Ничего не шевелится в сердце.

Я вдруг понял, что никакого смысла нет идти в Общину. Опасно, могут поймать. Видеть кого-либо… а нужно ли мне это, хочу ли я — на самом деле? Все, кого я любил по-настоящему, уже мертвы, а остальные… так ли они мне важны, чтобы я готов был рискнуть ради встречи с ними? И если даже я войду в родное общежитие, даже в свою комнату попаду — скорее всего, все будет точно так же, как и сейчас. Скука, пустота, чужеродность.

Надо же, сколько раз на Квирине я думал о Родине. Да, в Коринте все краски ярче, там пальмы с широкими листьями, темно-синее море, светло-синее небо — и желтый песок, и голубоватые горы со снежными шапками вдали, и океан зелени, и разноцветные дивные домики и башни. Да, на Квирине сам воздух сладок и чист. Но что с того, что Родина моя вся черная, серая, пыльная, неяркая — тем она еще дороже, еще больнее щемит в сердце. Да, сторонний человек ничего кроме вот этой ржавой проволоки и мертвых деревьев, асфальта и серых коробок здесь не увидит и не поймет. Но я-то…

И я уже не понимаю.

Нет, мне не противно здесь, мне хорошо даже. Но не светится ничего из-под серости этой и скудости, НЕТ в этом ничего хорошего. Однако и на Квирин вовсе не тянет. Была бы судьба — остался бы здесь навечно. Что же это, неужели, если человек один раз покинул Родину, он лишается ее навсегда?


Я двинулся вдоль ограды. Нет, не стоит больше здесь бродить. Только душу травить и рисковать бессмысленно. Вот только одно нужно сделать, главное, ради чего я прилетел. Забрать Пати…

Пати, если честно, я тебя не люблю. Это не так, как было с Адой… Я почти и не помню тебя. Просто — как что-то хорошее, светлое, родное. Но — родное. Мы сможем понять друг друга. Мы сможем начать все с начала. А что тебе здесь терять? Кто тебя держит здесь — ни родителей, ни друзей настоящих, ни родственников. А там жить очень хорошо. Не так, как говорил Таро, конечно, не то, чтобы там была сплошная любовь. Нет, просто там — жизнь, а не прозябание. А если мы там будем с тобой, то может быть… Это что я, уже готовлюсь ее уговаривать?

Странно, но я уверен, что буду ее любить. Ведь я же любил ее… просто забыл. И вообще, мне кажется, я полюбил бы кого угодно, кто согласился бы жить со мной. Только бы семья была… может, и детей бы завели.

Я вел себя, как круглый идиот, но мне повезло. Навстречу шла Рена. Подруга Пати, соседка по комнате. Я только увидел тонкую маленькую фигурку — девушка, вгляделся внимательнее, и узнал сразу. А она шла, задумавшись, смотрела в сторону и вниз куда-то… я испытал облегчение. Ведь это мог быть и старвос какой-нибудь либо Треугольный.

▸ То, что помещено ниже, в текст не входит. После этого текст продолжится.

(* ===== verification/Base32.v ===== *)
(** * Base-32 text: components/store/src/serialize/base32.rs

    [Base32Writer] is a byte sink that emits characters of a 32-letter
    alphabet as bytes are pushed, [Base32Reader] the iterator that reads them
    back. Both are instances of the classes the variable-length integer codec
    is written against, which is how JMAP ids, states and blob ids are
    printed and parsed. A string is the list of its character codes. *)

From S2P Require Import Prelude Leb128.

Definition BASE32_ALPHABET : list Z :=
  [97; 98; 99; 100; 101; 102; 103; 104; 105; 106; 107; 108; 109; 110; 111; 112; 113;
   114; 115; 116; 117; 118; 119; 120; 121; 122; 55; 57; 50; 48; 49; 51].

Definition BASE32_INVERSE : list Z :=
  replicate 48 255 ++ [29; 30; 28; 31] ++ replicate 3 255 ++ [26; 255; 27] ++
  replicate 17 255 ++ seqZ 10 16 ++ replicate 6 255 ++ seqZ 0 26 ++ replicate 133 255.

Definition U8_MAX : Z := 255.

Record Base32Writer := mkBase32Writer {
  bw_last_byte : Z;
  bw_pos : Z;
  bw_result : list Z
}.

Definition Base32Writer_new : Base32Writer := mkBase32Writer 0 0 [].

Definition push_char (w : Base32Writer) (ch : Z) : Base32Writer :=
  mkBase32Writer (bw_last_byte w) (bw_pos w) (bw_result w ++ [ch]).

(** The pair [(ch1, ch2)] of [push_byte]. *)
Definition base32_chars (pos last_byte byte : Z) : Z * Z :=
  match pos with
  | 0 => (Z.land byte 0xF8 ≫ 3, U8_MAX)
  | 1 => (Z.lor (Z.land last_byte 0x07 ≪ 2) (Z.land byte 0xC0 ≫ 6), Z.land byte 0x3E ≫ 1)
  | 2 => (Z.lor (Z.land last_byte 0x01 ≪ 4) (Z.land byte 0xF0 ≫ 4), U8_MAX)
  | 3 => (Z.lor (Z.land last_byte 0x0F ≪ 1) (byte ≫ 7), Z.land byte 0x7C ≫ 2)
  | _ => (Z.lor (Z.land last_byte 0x03 ≪ 3) (Z.land byte 0xE0 ≫ 5), Z.land byte 0x1F)
  end.

(** Indexing the alphabet; every index is below 32 ([ch1_range], [ch2_range]). *)
Definition alphabet_at (i : Z) : Z := BASE32_ALPHABET !!! Z.to_nat i.

Definition push_byte (w : Base32Writer) (byte : Z) (is_remainder : bool) : Base32Writer :=
  let '(ch1, ch2) := base32_chars (bw_pos w mod 5) (bw_last_byte w) byte in
  let result := bw_result w ++ [alphabet_at ch1] in
  if is_remainder then mkBase32Writer (bw_last_byte w) (bw_pos w) result
  else
    let result := if negb (ch2 =? U8_MAX) then result ++ [alphabet_at ch2] else result in
    mkBase32Writer byte (bw_pos w + 1) result.

Definition finalize (w : Base32Writer) : list Z :=
  if negb (bw_pos w mod 5 =? 0) then bw_result (push_byte w 0 true) else bw_result w.

Definition write_bytes (w : Base32Writer) (bytes : list Z) : Base32Writer :=
  fold_left (fun w byte => push_byte w byte false) bytes w.

#[export] Instance base32_write : IoWrite Base32Writer :=
  fun w bytes => let w' := write_bytes w bytes in Some (w', bw_pos w' - bw_pos w).

Record Base32Reader := mkBase32Reader {
  br_bytes : list Z;
  br_last_byte : Z;
  br_pos : Z
}.

Definition Base32Reader_new (bytes : list Z) : Base32Reader := mkBase32Reader bytes 0 0.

Я остановился. Рена уже в двух метрах от меня подняла голову. Сначала скользнула по мне равнодушным взглядом, не меняя темпа. Потом вдруг посмотрела внимательно. Застыла. Я наблюдал за сменой выражений на ее лице — от сомнений и неуверенности до изумления и страха. Девушка приоткрыла рот… мое имя готово было сорваться с губ, но она все еще ждала. Я улыбнулся ободряюще и сказал.

— Рена. Привет.

— Ты… — она все еще не решалась назвать меня по имени. Помолчала, потом закончила почти шепотом. — Ведь ты умер.

— Нет, — сказал я, — пока еще нет. Ну да, я Ландзо, двести восемнадцатый. Боишься?

— Я… — начала Рена. Она явно не знала, как себя вести. — Ты откуда?

— Я бежал, Рена. Выдашь?

Она пожала плечами. Да, трудно принять решение… вроде бы как-то неудобно пойти и доложить… по крайней мере, вот так, сразу.

— Я ни в чем не виноват, — добавил я торопливо, — слушай, Рена… может, позовешь Пати? Я только с ней поговорю — и уйду. Как она — замуж не вышла?

— Нет, — ответила Рена, — ладно, я ее позову… у нас сейчас отгул, цех перестраивают. А ты тут будешь?

Я кивнул. Рена убежала, мне показалось, с большим облегчением. Пусть Пати решает — доносить на меня, не доносить… Рена вообще, кажется, находилась под большим влиянием подруги.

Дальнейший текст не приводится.